V.E.H. is the spectral analysis working group lead, the OTES deputy instrument scientist, and wrote this manuscript. A.A.S. is the spectral analysis working group deputy, the OVIRS deputy instrument scientist, and led the calibration of the OVIRS data and production of the disk-integrated average spectrum. P.R.C. is the OTES instrument scientist and led the calibration of OTES data. D.C.R. is the OVIRS instrument scientist. B.E.C. is the OSIRIS-REx Mission Asteroid Scientist. M.A.B., H.H.K., R.D.H. and A.P. contributed to the analysis of the OVIRS 2.7 µm band. N.E.B. hosts the laboratory that made the simulated asteroid environment spectral measurements. W.V.B. is the mission instrument scientist and contributed to ensuring the mission plan enables the instruments to meet their observation requirements.
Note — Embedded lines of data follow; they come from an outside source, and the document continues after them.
(** * IntrusiveBTree: an order-statistics B-tree (btree_intrusive.h)

    A shallow embedding of [IntrusiveBTree<K, V, ORDER, Cmp>] for [K = int]
    and [Cmp = std::less<int>], and theorems about it.

    Representation.
    - A node is a value of the tagged type [node]: [BTreeLeaf] or
      [BTreeNode] (the C++ [isLeaf] flag is the constructor).
    - [keys[]] and [vals[]] are updated in lockstep by every function of
      the source, so they are kept as one list of slots [(key, value)];
      [len] is the length of that list.  Array slots at index [>= len] are
      not represented; the one place where the source reads such a slot
      ([removeFromLeaf], [node->keys[0]] of a leaf that became empty) is
      written out there.  The array capacity ([ORDER - 1] slots, [ORDER]
      children) is checked at every write that grows a node.
    - [unsigned size] is a [Z] in [0, 2^32); every update wraps.
    - Ownership is a tree, and every mutation of the source keeps
      [child->parent] equal to the owning node.  The parent chain of a node
      is therefore the list of frames [(parent, index)] above it
      ([chain]), and writing through a pointer is [plug].
    - [assert] failures, out-of-bounds accesses and thrown exceptions are
      results of type [outcome]. *)

From stdpp Require Import base list sorting.
From Stdlib Require Import ZArith Lia.

Local Open Scope Z_scope.

(** ** Results of running the code *)

Inductive runtime_error : Type :=
| FillViolation    (* "node length is less than ORDER / 2 - 1" *)
| ParentInvalid    (* "node parent is invalid, but not root" *)
| OrderViolation   (* "order violation" *)
| SizeMismatch.    (* "size mismatch: ..." *)

Inductive failure : Type :=
| AssertionFailed
| OutOfBounds
| Thrown (e : runtime_error)
| OutOfFuel.

Inductive outcome (A : Type) : Type :=
| Ok (a : A)
| Fail (e : failure).
Arguments Ok {A} a.
Arguments Fail {A} e.

#[global] Instance outcome_ret : MRet outcome := fun A a => Ok a.
#[global] Instance outcome_bind : MBind outcome :=
  fun A B f m => match m with Ok a => f a | Fail e => Fail e end.

Definition assert (b : bool) : outcome unit :=
  if b then Ok tt else Fail AssertionFailed.

Definition throw {A : Type} (e : runtime_error) : outcome A := Fail (Thrown e).

(** [a[i]] for an index that must be inside the live part of the array. *)
Definition at_index {A : Type} (l : list A) (i : nat) : outcome A :=
  match l !! i with Some x => Ok x | None => Fail OutOfBounds end.

(** [std::move_backward(a + i, a + len, a + len + 1); a[i] = x] *)
Definition insert_at {A : Type} (i : nat) (x : A) (l : list A) : list A :=
  take i l ++ x :: drop i l.

(** [unsigned] arithmetic *)
Definition wrap (z : Z) : Z := z mod 2 ^ 32.

(** ** [BTreeLeaf::locate] *)

Section Locate.
Context {K : Type} (Cmp : K -> K -> bool).

(** [std::find_if(first, last, p) - first] *)
Fixpoint find_if (p : K -> bool) (keys : list K) : nat :=
  match keys with
  | [] => 0%nat
  | k :: rest => if p k then 0%nat else S (find_if p rest)
  end.

Definition locate_keys (keys : list K) (key : K) : nat :=
  find_if (fun k => negb (Cmp k key)) keys.
End Locate.

(** ** Nodes *)

(** The key type: [K = int]. *)
Abbreviation K := Z (only parsing).
Definition Cmp (a b : K) : bool := a <? b.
J.R.B., E.A.C., S.F., C.L., J.-Y.L., F.M., S.A.S., C.A.T. and X.-D.Z. contributed to the development of science pipeline software. H.C.C. Jr is the mission sample scientist and helped guide the selection and acquisition of the meteorite samples used in this work. K.L.D.H. measured the samples shown in Fig. 4b. J.P.E. and B.R. contributed to the subtraction of thermal emission from OVIRS spectra. H.L.E. is the deputy principal investigator for the OSIRIS-REx mission. C.W.H. contributed to the data processing and analysis of OTES spectra. E.S.H. contributed to the development of science pipeline software and provided manual processing of some of the data shown in this manuscript. L.P.K. and T.J.M. helped guide the selection and acquisition of the meteorite samples used in this work. L.F.L. contributed to extensive discussions about the laboratory measurements. M.C.N. is the science team chief and contributed the resampled solar spectrum used in the calibration of OVIRS data. D.L.S. contributed to the preparation and characterization of meteorite samples used in this work. D.S.L. is the OSIRIS-REx principal investigator and the entire OSIRIS-REx Team made the Bennu encounter possible.

Competing interests

The authors declare no competing interests.

Correspondence to V. E. Hamilton.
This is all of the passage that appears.